Ce virage électrique ambient vers le style Cocteau Twins, plus heavenly que gothique (bien que les textes restent sombres…) rend ce nouvel opus à la fois plus « contemporain », et très éloigné du folk acoustique des débuts. Des mélodies toujours magnifiques, angéliques et romantiques (« Antechamber » et d’autres titres se rapprochent des tubes classiques d’Enya, la tonalité celtique en moins), mais l’emballage a changé sous ces couches superposées de voix traitées et de percussions presque tribales, que la réverb systématique rend parfois envahissantes. Et l’on se prend à regretter la pureté et la simplicité sans affect des albums précédents, les fabuleux Dark Undercoat, Victorian America, puis Ode to Sentience, du même niveau que les nouvelles « grandes voix » du folk contemporain, Alela Diane, Julia Stone, Laura Marling, etc. Ici, même sans l’orgue liturgique, la tonalité d’ensemble et les relents ambient sont presque gothiques (en plus lumineux quand même ; on disait heavenly un peu plus haut) et rendent cet album assez proche du Ceremony d’Anna von Hausswolff (chroniqué aussi dans nos pages) ; on voit si on est loin du folk pur et tranquille des premiers albums.
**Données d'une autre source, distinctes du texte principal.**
(* ===== verification/Commands.v ===== *)
(** [cmd/agent/main.go], the command line: which command runs, what it prints,
    and the status the process ends with.

    Decoding flags is a parameter of each command, given as the values it
    reads. *)
From S2P Require Export Loops Scores.

Record outcome := mkOutcome { oc_stdout : string; oc_status : Z }.

Definition usage_line : string :=
  "usage: ghostcatcher <run|check-config|baseline commit|eval|coverage> [-config path]".

(** [main]: the command that the arguments name. *)
Inductive command := CRun (args : list string) | CCheckConfig (args : list string) | CBaselineCommit (args : list string)
| CEval (args : list string) | CCoverage (args : list string).

(** The arguments without the name of the program; [None] ends with status 2. *)
Definition dispatch (args : list string) : option command :=
  match args with
  | [] => None
  | c :: rest =>
      if c =s? "run" then Some (CRun rest)
      else if c =s? "check-config" then Some (CCheckConfig rest)
      else if c =s? "baseline" then
        match rest with
        | "commit" :: rest => Some (CBaselineCommit rest)
        | _ => None
        end
      else if c =s? "eval" then Some (CEval rest)
      else if c =s? "coverage" then Some (CCoverage rest)
      else None
  end.

(** [coverageCmd]: [wrote] is the answer of the Navigator file when one is
    asked for. *)
Definition coverageCmd (loaded : result (Config * Pack)) (navigator : option (result unit)) (gapsOnly : bool) : outcome :=
  match loaded with
  | Err _ => mkOutcome "" 1
  | Ok (_, pack) =>
      match navigator with
      | Some (Err _) => mkOutcome "" 1
      | _ =>
          if gapsOnly
          then mkOutcome (foldr (λ id out, id +:+ str nl +:+ out) "" (cov_Uncovered (Analyze pack))) 0
          else mkOutcome (SummaryText pack) 0
      end
  end.

(** [evalCmd]'s configuration. *)
Definition evalCmd_config : Config :=
  Default <| cfg_LearningMode := false |> <| cfg_FirstRunAllowAlerts := true |> <| cfg_MinConfidenceAlert := 60 |>.

Section host.
Context `{FileReader} `{DirReader} `{LinkReader} `{Globber} `{Stater} `{TreeWalker}.

(** [minF1] is the value of the flag. *)
Definition evalCmd (minF1 : float64) (now : Time) (looked : string → Time) (corpus : string) : outcome :=
  let res := Eval.Run now looked corpus evalCmd_config None in
  mkOutcome (Report res +:+ str nl) (if regressed minF1 res then 1 else 0).

(** [runCmd] on a started agent: one scan with [-once], and the loop without. *)
Variable json_line : Event → option string.
Variable json_Unmarshal : string → result Snapshot.

Definition run_once (k : round) (r : Runner) : Runner * list output * Z :=
  let '(r, o, res) := runScan (ro_free k) (λ r, scanFull json_line json_Unmarshal (ro_dts k) (ro_envs k) r (ro_t1 k) (ro_t2 k) (ro_now k)) r in
  (r, o, if is_ok res then 0 else 1).

(** A panic ends the process with status 2. *)
Definition run_agent (started : result Runner) (once : bool) (k : round) (ks : list round) : list output * Z :=
  match started with
  | Err _ => ([], 1)
  | Ok r =>
      if once then let '(_, o, status) := run_once k r in (o, status)
      else let '(_, o, res) := RunLoop json_line json_Unmarshal ks r in (o, if is_ok res then 0 else 2)
  end.

End host.

(** * Properties *)

Lemma dispatch_baseline rest : dispatch ("baseline" :: rest) ≠ None ↔ ∃ r, rest = "commit" :: r.
Proof.
  cbn [dispatch]. change ("baseline" =s? "run") with false. change ("baseline" =s? "check-config") with false.
  change ("baseline" =s? "baseline") with true. cbv iota. split.
  - intros Hd. destruct rest as [|w r]; [done|]. exists r. f_equal. by repeat case_match; simplify_eq.
  - intros [r ->]. done.
Qed.

(** The gaps are printed one to a line, in order. *)
Lemma coverage_gaps cfg pack :
  coverageCmd (Ok (cfg, pack)) None true =
  mkOutcome (foldr (λ id out, id +:+ str nl +:+ out) "" (cov_Uncovered (Analyze pack))) 0.
Proof. done. Qed.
Un ou deux titres dans cette atmosphère cotonneuse (qui a dit « endormie » ?) auraient été les bienvenus, à titre d’ouverture vers un son plus « moderne », mais voilà : l’album entier baigne dans la même uniformité brumeuse à la Cocteau Twins, alliance de réverbération ambient ou gothique (au sens de cathédrale) et de la voix alanguie d’Emily Jane, doublée, démultipliée, noyée dans un tapis de percussions de guitare électrique et d’orgue planant ou de cordes qui perdent quelque peu le contenu des textes, au profit du « beau son » peaufiné en studio.
Au final, les fans d’Enya ou d’Agnès Obel se retrouveront en terrain connu avec cet album mais, si vous souhaitez découvrir les (nombreuses !) qualités d’Emily Jane White, sa voix superbe et la beauté de ses textes engagés, mieux vaudrait peut-être l’aborder par un autre album, par exemple ceux cités plus haut dans cette chronique. Et tout bien réfléchi, on se demande d’ailleurs si, pour que cet album-là atteigne ou retrouve la lumineuse beauté de ses prédécesseurs, il ne suffirait pas qu’Emily Jane nous en concocte tout simplement une version unplugged. Moins de percussions (pas toujours nécessaires) ni d’effets de studio trop appuyés, et une voix enfin débarrassée de cet excès de chorus et autres réverbs qui la noient bien plus qu’ils ne la servent, et cet album-là serait parfait c’est-à-dire : aussi parfait que l’étaient les précédents.